Dos 3 mil palestinos presos desde 7 de outubro, 1,2 mil foram com base na detenção administrativa, segundo o Clube de Prisioneiros Palestinos, ONG de direitos humanos. Antes da guerra, o mesmo número de pessoas já estava sob custódia das autoridades israelenses com base no procedimento.

Em Israel, diversas legislações permitem que menores sejam presos sob suspeitas frágeis repetidas vezes, como no caso de Omar Ibrahim Abu Mayaleh, de 15 anos, libertado na segunda-feira. O adolescente havia sido detido pela última vez em abril, após várias passagens pela prisão. Segundo as autoridades israelenses, ele havia tentando jogar um coquetel molotov dentro de um carro das forças de Israel, mas acabou sendo alvejado e preso.

As prisões de menores por detenção administrativa podem ser estendidas até 40 vezes, podendo somar 10 anos. Quando presos, grande parte dos interrogatórios acontecem sem a presença dos responsáveis ou de advogados e, se a detenção ocorrer por motivos de segurança — como em muitos casos envolvendo crianças palestinas —, as sessões não precisam acontecer em um idioma que as crianças e adolescentes compreendam.

A partir dos 16 anos, adolescentes palestinos já podem ser julgados e condenados como adultos. Em 2016, o país alterou sua lei para que crianças menores de 14 anos pudessem ser acusadas criminalmente. A mudança foi motivada pelo caso do palestino Ahmed Manasra, preso com 13 anos, mas cuja acusação por tentativa de homicídio só foi oficializada quando ele já havia completado 14 anos e poderia responder pelo crime. Manasra foi condenado a 12 anos de cárcere, mas a pena depois foi reduzida para nove anos.

Segundo a al-Jazeera, é comum que menores recebam sentenças de acordo com a idade que têm no momento do julgamento, e não na data do suposto delito. A prática, no entanto, contraria as determinações do direito internacional.

Também não são raros casos de menores detidos após terem sido feridos pelas forças de segurança israelenses. Abdurahman al-Zaghal, que estava na lista de libertados no domingo, é um desses. Em agosto, após ter saído de casa para comprar pão, ele foi baleado na cabeça por soldados e teve a prisão decretada em seguida, segundo seu tio, que relatou a história à BBC. Desde então, ele está em uma unidade de tratamento intensivo, o que fez seu julgamento acontecer à revelia.

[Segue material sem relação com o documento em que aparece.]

(** The set literal of [_create_thread]. *)
Definition canonical_tags : gset string :=
  {[ "LeetCode"; "Easy"; "Medium"; "Hard" ]}.

Definition add_forum_channel_to_db (guild_id channel_id : Z) : M unit :=
  forum_channel <- select_forum_channel guild_id ;;
  match forum_channel with
  | Some forum_channel =>
    let forum_channel :=
      {| GuildForumChannel_id := GuildForumChannel_id forum_channel;
         GuildForumChannel_guild_id := GuildForumChannel_guild_id forum_channel;
         GuildForumChannel_channel_id := channel_id |} in
    update_forum_channel forum_channel ;;;
    forum_channels_set guild_id forum_channel
  | None =>
    forum_channel <- insert_forum_channel guild_id channel_id ;;
    forum_channels_set guild_id forum_channel
  end.

Definition get_forum_channel (guild_id : Z) : M (option GuildForumChannel) :=
  res <- forum_channels_get guild_id ;;
  match res with
  | Some res => ret (Some res)
  | None =>
    forum_channel <- select_forum_channel guild_id ;;
    match forum_channel with
    | Some forum_channel => ret (Some forum_channel)
    | None => ret None
    end
  end.

Definition get_thread_by_thread_id (thread_id : Z) : M (option ProblemThreads) :=
  res <- problem_threads_get thread_id ;;
  match res with
  | Some res => ret (Some res)
  | None =>
    problem_thread <- select_thread_by_thread_id thread_id ;;
    match problem_thread with
    | Some problem_thread => ret (Some problem_thread)
    | None => ret None
    end
  end.

Definition get_thread_by_problem_id (problem_frontend_id : PyVal) (guild_id : Z)
    : M (option ProblemThreads) :=
  match get_problem_with_frontend_id env problem_frontend_id with
  | None => ret None
  | Some (problem, _) =>
    forum_channel <- select_forum_channel guild_id ;;
    match forum_channel with
    | None => ret None
    | Some forum_channel =>
      problem_thread <- select_thread (Problem_id problem)
                          (GuildForumChannel_id forum_channel) ;;
      match problem_thread with
      | Some problem_thread => ret (Some problem_thread)
      | None => ret None
      end
    end
  end.

Definition create_thread_instance (problem_frontend_id : PyVal) (guild_id thread_id : Z)
    : M (option ProblemThreads) :=
  forum_channel <- get_forum_channel guild_id ;;
  match forum_channel with
  | None =>
    raise (ForumChannelNotFound
             ("Forum channel for guild " +:+ pretty guild_id +:+ " not found."))
  | Some forum_channel =>
    match get_problem_with_frontend_id env problem_frontend_id with
    | None => ret None
    | Some (problem, _) =>
      ret (Some {| ProblemThreads_thread_id := thread_id;
                   ProblemThreads_problem_db_id := Problem_id problem;
                   ProblemThreads_forum_channel_db_id :=
                     GuildForumChannel_id forum_channel |})
    end
  end.

Definition create_thread_in_db (problem_frontend_id : PyVal) (guild_id thread_id : Z)
    : M unit :=
  problem_threads_instance <- create_thread_instance problem_frontend_id guild_id thread_id ;;
  match problem_threads_instance with
  | None =>
    raise (ValueError
             ("Could not create ProblemThreads instance for problem ID " +:+
              py_str problem_frontend_id +:+ " in guild " +:+ pretty guild_id +:+
              " with thread ID " +:+ pretty thread_id +:+ "."))
  | Some problem_threads_instance =>
    insert_problem_thread problem_threads_instance ;;;
    problem_thread <- get_thread_by_thread_id thread_id ;;
    match problem_thread with
    | None => raise AssertionError
    | Some problem_thread => problem_threads_set thread_id problem_thread
    end
  end.

Definition delete_thread_from_db (thread_id : Z) : M unit :=
  problem_thread <- select_thread_by_thread_id thread_id ;;
  match problem_thread with
  | Some problem_thread =>
    delete_problem_thread problem_thread ;;;
    present <- problem_threads_contains thread_id ;;
    if present : bool then problem_threads_del thread_id else ret tt
  | None => ret tt
  end.

Definition _create_thread (channel : ForumChannel) (problem : Problem)
    (problem_tags : list TopicTags) (bot : Bot) : M ThreadWithMessage :=
  (* the f-string of [logger.info] reads [problem.problem_frontend_id] *)
  problem_frontend_id <- lift (getattr problem "problem_frontend_id") ;;
  let thread_name := py_str problem_frontend_id +:+ ". " +:+ Problem_title problem in
  let thread_content := Problem_url problem +:+ LF in
  premium <- lift (getattr problem "premium") ;;
  let thread_content :=
    if py_truthy premium then thread_content +:+ premium_disclaimer
    else thread_content in
  thread_embed <- lift (get_problem_desc_embed env problem problem_tags bot) ;;
  let available_tags := ForumChannel_available_tags channel in
  let available_tag_names : gset string :=
    list_to_set (map ForumTag_name (ForumChannel_available_tags channel)) in
  let tags_to_create := canonical_tags ∖ available_tag_names in
  for_each (elements tags_to_create) (fun tag_name => create_tag channel tag_name) ;;;
  let tags_to_assign : gset string :=
    {[ "LeetCode"; get_difficulty_str_repr env (Problem_difficulty problem) ]} in
  thread' <- create_thread channel thread_name thread_content thread_embed
               (filter (fun tag => ForumTag_name tag ∈ tags_to_assign) available_tags) ;;
  guild_id <- guild_id_of ;;
  create_thread_in_db problem_frontend_id guild_id (Thread_id (thread thread')) ;;;
  ret thread'.

Definition reopen_or_create_problem_thread (problem : Problem * list TopicTags)
    (bot : Bot) (is_daily : bool)
    : M ((ThreadWithMessage + Thread) * ThreadCreationEnum) :=
  let problem_obj := problem.1 in
  guild_id <- guild_id_of ;;
  channel <- get_forum_channel guild_id ;;
  match channel with
  | None => raise (ForumChannelNotFound not_configured_msg)
  | Some channel =>
    forum_channel <- try_get_channel (GuildForumChannel_channel_id channel) ;;
    match forum_channel with
    | Some (IsForumChannel forum_channel) =>
      let problem_stat :=
        if is_daily then "today's problem"
        else "problem " +:+ pretty (Problem_id problem_obj) in
      problem_frontend_id <- lift (getattr problem_obj "problem_frontend_id") ;;
      forum_thread <- get_thread_by_problem_id problem_frontend_id guild_id ;;
      match forum_thread with
      | None =>
        thread <- _create_thread forum_channel problem_obj problem.2 bot ;;
        ret (inl thread, CREATE)
      | Some forum_thread =>
        thread_channel <- try_get_channel (ProblemThreads_thread_id forum_thread) ;;
        match thread_channel with
        | None =>
          delete_thread_from_db (ProblemThreads_thread_id forum_thread) ;;;
          thread <- _create_thread forum_channel problem_obj problem.2 bot ;;
          ret (inl thread, CREATE)
        | Some (IsThread thread_channel) => ret (inr thread_channel, REOPEN)
        | Some _ => raise AssertionError
        end
      end
    | _ => raise (ForumChannelNotFound channel_invalid_msg)
    end
  end.

End Manager.

(** ** [cogs/leetcode.py]: class [LeetCode] *)

(** The [discord.ext.tasks] loop [weekly_cache_refresh], reduced to what
    [on_ready] touches: whether it is running, and how often it has been
    started.  [start] raises [RuntimeError] on a loop that is running. *)
Record Loop : Type := {
  Loop_running : bool;
  Loop_starts : nat
}.

Definition is_running (l : Loop) : bool := Loop_running l.

Definition start (l : Loop) : Exn + Loop :=
  if Loop_running l then inl RuntimeError
  else inr {| Loop_running := true; Loop_starts := S (Loop_starts l) |}.

(** A [str] of Python is a sequence of code points, and [len] and slices
    count code points.  A [string] here holds the bytes of the UTF-8
    encoding of the text, which is also what a literal of this file holds:
    a code point starts at every byte that is not a continuation byte
    ([10xxxxxx]), and the continuation bytes that follow belong to it. *)
Definition is_continuation (c : Ascii.ascii) : bool :=
  let n := Ascii.N_of_ascii c in ((128 <=? n) && (n <? 192))%N.

(** [len(s)]: the number of code points of [s]. *)
Fixpoint py_len (s : string) : nat :=
  match s with
  | EmptyString => O
  | String c s' => if is_continuation c then py_len s' else S (py_len s')
  end.

(** The first [n] code points of [s], all of [s] when it has fewer. *)
Fixpoint py_take (n : nat) (s : string) : string :=
  match s with
  | EmptyString => EmptyString
  | String c s' =>
    if is_continuation c then String c (py_take n s')
    else match n with
         | O => EmptyString
         | S n' => String c (py_take n' s')
         end
  end.

(** [s] is empty or begins at the first byte of a code point. *)
Definition starts_code_point (s : string) : bool :=
  match s with
  | EmptyString => true
  | String c _ => negb (is_continuation c)
  end.

(** [s[:n]]: the first [n] characters, all of [s] when it is shorter, and
    all but the last [-n] for a negative [n]. *)
Definition py_slice_to (s : string) (n : Z) : string :=
  if 0 <=? n then py_take (Z.to_nat n) s
  else py_take (Z.to_nat (Z.of_nat (py_len s) + n)) s.

(** The UTF-8 encoding of a code point, and of a text given as the sequence
    of its code points; [py_len] and [py_take] are checked against it. *)
Definition code_point (cp : N) : Prop := (cp < 1114112)%N.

Segundo as autoridades do país, ele havia tentando jogar um coquetel molotov no posto de um assentamento israelense. Ainda em tratamento, ele segue no hospital, mas agora sem tornozeleira eletrônica.

Antes da guerra, 146 crianças e adolescentes estavam no sistema penitenciário de Israel, cerca de 10% do total de presos, segundo Abdallah Zgari, presidente da ONG Clube de Prisioneiros Palestinos. No entanto, em pouco mais de um mês de conflito, esse número mais que triplicou. Cerca de 350 menores foram detidos no período, totalizando 500 num universo de mais de 8,3 mil palestinos encarcerados. Anualmente, 700 menores que vivem na Cisjordânia ocupada são processados por tribunais israelenses.

Desde 2000, no início da segunda Intifada, cerca de 13 mil crianças e adolescentes palestinos foram detidos por forças israelenses. Dessas, mais de 1,5 mil precisaram receber tratamento médico durante a prisão na última década. Para grupos de direitos humanos, que denunciam relatos também de torturas, os números sugerem que elas foram vítimas de maus-tratos (Com agências internacionais).